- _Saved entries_
(** * Class I icosahedral truncations: a model of [icosa_truncations.cpp]

    The program computes vertex positions of class I geodesic subdivisions
    of an icosahedron face.  This development embeds the core routines of
    the source file and states the properties its specification claims.

    Two numeric models are used, chosen by what the source computes with.

    - The constraint solver [build_loop] uses only IEEE-754 arithmetic on
      [double] (add, subtract, multiply, divide, [fabs], comparisons).
      Rocq's primitive floats are binary64 with round-to-nearest-even, so
      module [Solver] models it bit for bit, NaN included, and its
      definitions run under [vm_compute].

    - The geometry (matrices, coordinate conversion, the spherical
      triangle solver, vertex replication) calls the C math library
      ([sin], [cos], [tan], [asin], [acos], [atan], [sqrt]), whose results
      the language does not fix bit for bit.  It is modelled in exact real
      arithmetic: a [double] is a real number, the library functions are
      the real functions of the same name.  Rounding, overflow, infinities
      and NaN are outside this model; a division by zero yields [0] as in
      the Standard Library's reals.  The calls of [asin] and [acos] made by
      the triangle solver are logged with their arguments, since C defines
      them only on [[-1,1]].

    Arrays ([double m[16]], [p[6]], [sc[6]], [v[20]], [subface[6]]) are
    maps from an index to a cell, written with [store]; a program state
    left uninitialised by [main] is then an arbitrary value of type
    [PROGRAM], and what a routine reads from uninitialised automatic
    storage is a parameter of the model.  A function with an output
    parameter takes the old contents and returns the new.

    The solution and output routines also print and write a geometry
    file.  They run in a writer monad over the events [printf],
    [fopen_s], [fprintf], [fclose] and the logged library calls; whether
    a file opens is a parameter of the model.  The solutions that drive
    [build_loop] with the build functions mix the two numeric models and
    are not embedded; the build functions themselves are.

    Part I and Part II hold the definitions, Part III and Part IV the
    properties: of the geometry, then of the solver. *)

From Stdlib Require Import Reals Lra Lia ZArith List Bool RNsatz.
From Stdlib Require Floats String.
Import ListNotations.

Set Warnings "-inexact-float".

(* ================================================================== *)
(** * Part I.  The constraint solver on IEEE binary64                  *)
(* ================================================================== *)

Module Solver.

Import Floats.
Local Open Scope float_scope.

(** [#define DTR( degree ) ( ( degree ) * 0.01745329251994329576923690768489 )] *)
Definition DTR (degree : float) : float :=
  degree * 0.01745329251994329576923690768489.

(** C's [x > y] on doubles is IEEE greater-than: [y < x], false on NaN. *)
Definition gtb (x y : float) : bool := y <? x.

Definition fabs (x : float) : float := abs x.

(** [typedef double BUILD(double *seed, void *var)].  The callee receives the
    address of the seed and of the caller's state: it returns the
    residual together with the seed and the state it leaves behind. *)
Definition BUILD (S : Type) : Type := float -> S -> float * float * S.

(** The local structure [prob] of [build_loop]. *)
Record PROB : Type := mkPROB {
  delta : float;
  tolerance : float;
  loop : Z;
  lastdiff : float;
  dir : Z
}.

(** What the function prints: the only [printf] is the cap diagnostic
    ["NOTE:inner_loop_exceeded max, current_diff= %10.8f\n"]. *)
Inductive output : Type :=
| NOTE_inner_loop_exceeded_max (current_diff : float).

(** The variables live across iterations of [while (1)]. *)
Record world (S : Type) : Type := mkWorld {
  w_prob : PROB;
  w_seed : float;
  w_var : S
}.
Arguments mkWorld {S}.
Arguments w_prob {S}.
Arguments w_seed {S}.
Arguments w_var {S}.

(** What a caller observes when [build_loop] returns: the returned value,
    the final [*seed] and state, and the text printed.  [calls] is the
    value of [prob.loop] at exit, the number of invocations of the build
    function; the source does not return it, it is kept for the theorems. *)
Record outcome (S : Type) : Type := mkOutcome {
  result : float;
  seed_out : float;
  var_out : S;
  printed : list output;
  calls : Z
}.
Arguments mkOutcome {S}.
Arguments result {S}.
Arguments seed_out {S}.
Arguments var_out {S}.
Arguments printed {S}.
Arguments calls {S}.

Inductive step (S : Type) : Type :=
| Return (o : outcome S)
| Continue (w : world S).
Arguments Return {S}.
Arguments Continue {S}.

(** The seed and step-size update, source lines 789-840: the new [*seed]
    and the new [prob.delta]. *)
Definition update (diff : float) (prob : PROB) (seed : float) : float * float :=
  if gtb diff 0.0 then
    if gtb (lastdiff prob) 0.0 then
      if diff <? lastdiff prob then
        (seed + delta prob, delta prob)
      else
        let seed := seed - delta prob in
        let d := delta prob * -1 in
        (seed + d, d)
    else if lastdiff prob <? 0.0 then
      let seed := seed - delta prob in
      let d := delta prob / -2.0 in
      (seed + d, d)
    else
      (seed + delta prob, delta prob)
  else if diff <? 0.0 then
    if lastdiff prob <? 0.0 then
      if gtb diff (lastdiff prob) then
        (seed + delta prob, delta prob)
      else
        let seed := seed - delta prob in
        let d := delta prob * -1 in
        (seed + d, d)
    else if gtb (lastdiff prob) 0.0 then
      let seed := seed - delta prob in
      let d := delta prob / -2.0 in
      (seed + d, d)
    else
      (seed + delta prob, delta prob)
  else
    (seed, delta prob).

(** The world at the end of an iteration that neither returns nor
    breaks: counter incremented, function called, seed and step updated,
    [prob.lastdiff = diff]. *)
Definition next_world {S : Type} (buildFunction : BUILD S) (w : world S) : world S :=
  let prob := w_prob w in
  let '(diff, seed, var) := buildFunction (w_seed w) (w_var w) in
  let '(seed', delta') := update diff prob seed in
  mkWorld (mkPROB delta' (tolerance prob) (loop prob + 1) diff (dir prob)) seed' var.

- _Directions_
Line by line, please copy the records above exactly.

- _Reply_
(** * Class I icosahedral truncations: a model of [icosa_truncations.cpp]

    The program computes vertex positions of class I geodesic subdivisions
    of an icosahedron face.  This development embeds the core routines of
    the source file and states the properties its specification claims.

    Two numeric models are used, chosen by what the source computes with.

    - The constraint solver [build_loop] uses only IEEE-754 arithmetic on
      [double] (add, subtract, multiply, divide, [fabs], comparisons).
      Rocq's primitive floats are binary64 with round-to-nearest-even, so
      module [Solver] models it bit for bit, NaN included, and its
      definitions run under [vm_compute].

    - The geometry (matrices, coordinate conversion, the spherical
      triangle solver, vertex replication) calls the C math library
      ([sin], [cos], [tan], [asin], [acos], [atan], [sqrt]), whose results
      the language does not fix bit for bit.  It is modelled in exact real
      arithmetic: a [double] is a real number, the library functions are
      the real functions of the same name.  Rounding, overflow, infinities
      and NaN are outside this model; a division by zero yields [0] as in
      the Standard Library's reals.  The calls of [asin] and [acos] made by
      the triangle solver are logged with their arguments, since C defines
      them only on [[-1,1]].

    Arrays ([double m[16]], [p[6]], [sc[6]], [v[20]], [subface[6]]) are
    maps from an index to a cell, written with [store]; a program state
    left uninitialised by [main] is then an arbitrary value of type
    [PROGRAM], and what a routine reads from uninitialised automatic
    storage is a parameter of the model.  A function with an output
    parameter takes the old contents and returns the new.

    The solution and output routines also print and write a geometry
    file.  They run in a writer monad over the events [printf],
    [fopen_s], [fprintf], [fclose] and the logged library calls; whether
    a file opens is a parameter of the model.  The solutions that drive
    [build_loop] with the build functions mix the two numeric models and
    are not embedded; the build functions themselves are.

    Part I and Part II hold the definitions, Part III and Part IV the
    properties: of the geometry, then of the solver. *)

From Stdlib Require Import Reals Lra Lia ZArith List Bool RNsatz.
From Stdlib Require Floats String.
Import ListNotations.

Set Warnings "-inexact-float".

(* ================================================================== *)
(** * Part I.  The constraint solver on IEEE binary64                  *)
(* ================================================================== *)

Module Solver.

Import Floats.
Local Open Scope float_scope.

(** [#define DTR( degree ) ( ( degree ) * 0.01745329251994329576923690768489 )] *)
Definition DTR (degree : float) : float :=
  degree * 0.01745329251994329576923690768489.

(** C's [x > y] on doubles is IEEE greater-than: [y < x], false on NaN. *)
Definition gtb (x y : float) : bool := y <? x.

Definition fabs (x : float) : float := abs x.

(** [typedef double BUILD(double *seed, void *var)].  The callee receives the
    address of the seed and of the caller's state: it returns the
    residual together with the seed and the state it leaves behind. *)
Definition BUILD (S : Type) : Type := float -> S -> float * float * S.

(** The local structure [prob] of [build_loop]. *)
Record PROB : Type := mkPROB {
  delta : float;
  tolerance : float;
  loop : Z;
  lastdiff : float;
  dir : Z
}.

(** What the function prints: the only [printf] is the cap diagnostic
    ["NOTE:inner_loop_exceeded max, current_diff= %10.8f\n"]. *)
Inductive output : Type :=
| NOTE_inner_loop_exceeded_max (current_diff : float).

(** The variables live across iterations of [while (1)]. *)
Record world (S : Type) : Type := mkWorld {
  w_prob : PROB;
  w_seed : float;
  w_var : S
}.
Arguments mkWorld {S}.
Arguments w_prob {S}.
Arguments w_seed {S}.
Arguments w_var {S}.

(** What a caller observes when [build_loop] returns: the returned value,
    the final [*seed] and state, and the text printed.  [calls] is the
    value of [prob.loop] at exit, the number of invocations of the build
    function; the source does not return it, it is kept for the theorems. *)
Record outcome (S : Type) : Type := mkOutcome {
  result : float;
  seed_out : float;
  var_out : S;
  printed : list output;
  calls : Z
}.
Arguments mkOutcome {S}.
Arguments result {S}.
Arguments seed_out {S}.
Arguments var_out {S}.
Arguments printed {S}.
Arguments calls {S}.

Inductive step (S : Type) : Type :=
| Return (o : outcome S)
| Continue (w : world S).
Arguments Return {S}.
Arguments Continue {S}.

(** The seed and step-size update, source lines 789-840: the new [*seed]
    and the new [prob.delta]. *)
Definition update (diff : float) (prob : PROB) (seed : float) : float * float :=
  if gtb diff 0.0 then
    if gtb (lastdiff prob) 0.0 then
      if diff <? lastdiff prob then
        (seed + delta prob, delta prob)
      else
        let seed := seed - delta prob in
        let d := delta prob * -1 in
        (seed + d, d)
    else if lastdiff prob <? 0.0 then
      let seed := seed - delta prob in
      let d := delta prob / -2.0 in
      (seed + d, d)
    else
      (seed + delta prob, delta prob)
  else if diff <? 0.0 then
    if lastdiff prob <? 0.0 then
      if gtb diff (lastdiff prob) then
        (seed + delta prob, delta prob)
      else
        let seed := seed - delta prob in
        let d := delta prob * -1 in
        (seed + d, d)
    else if gtb (lastdiff prob) 0.0 then
      let seed := seed - delta prob in
      let d := delta prob / -2.0 in
      (seed + d, d)
    else
      (seed + delta prob, delta prob)
  else
    (seed, delta prob).

(** The world at the end of an iteration that neither returns nor
    breaks: counter incremented, function called, seed and step updated,
    [prob.lastdiff = diff]. *)
Definition next_world {S : Type} (buildFunction : BUILD S) (w : world S) : world S :=
  let prob := w_prob w in
  let '(diff, seed, var) := buildFunction (w_seed w) (w_var w) in
  let '(seed', delta') := update diff prob seed in
  mkWorld (mkPROB delta' (tolerance prob) (loop prob + 1) diff (dir prob)) seed' var.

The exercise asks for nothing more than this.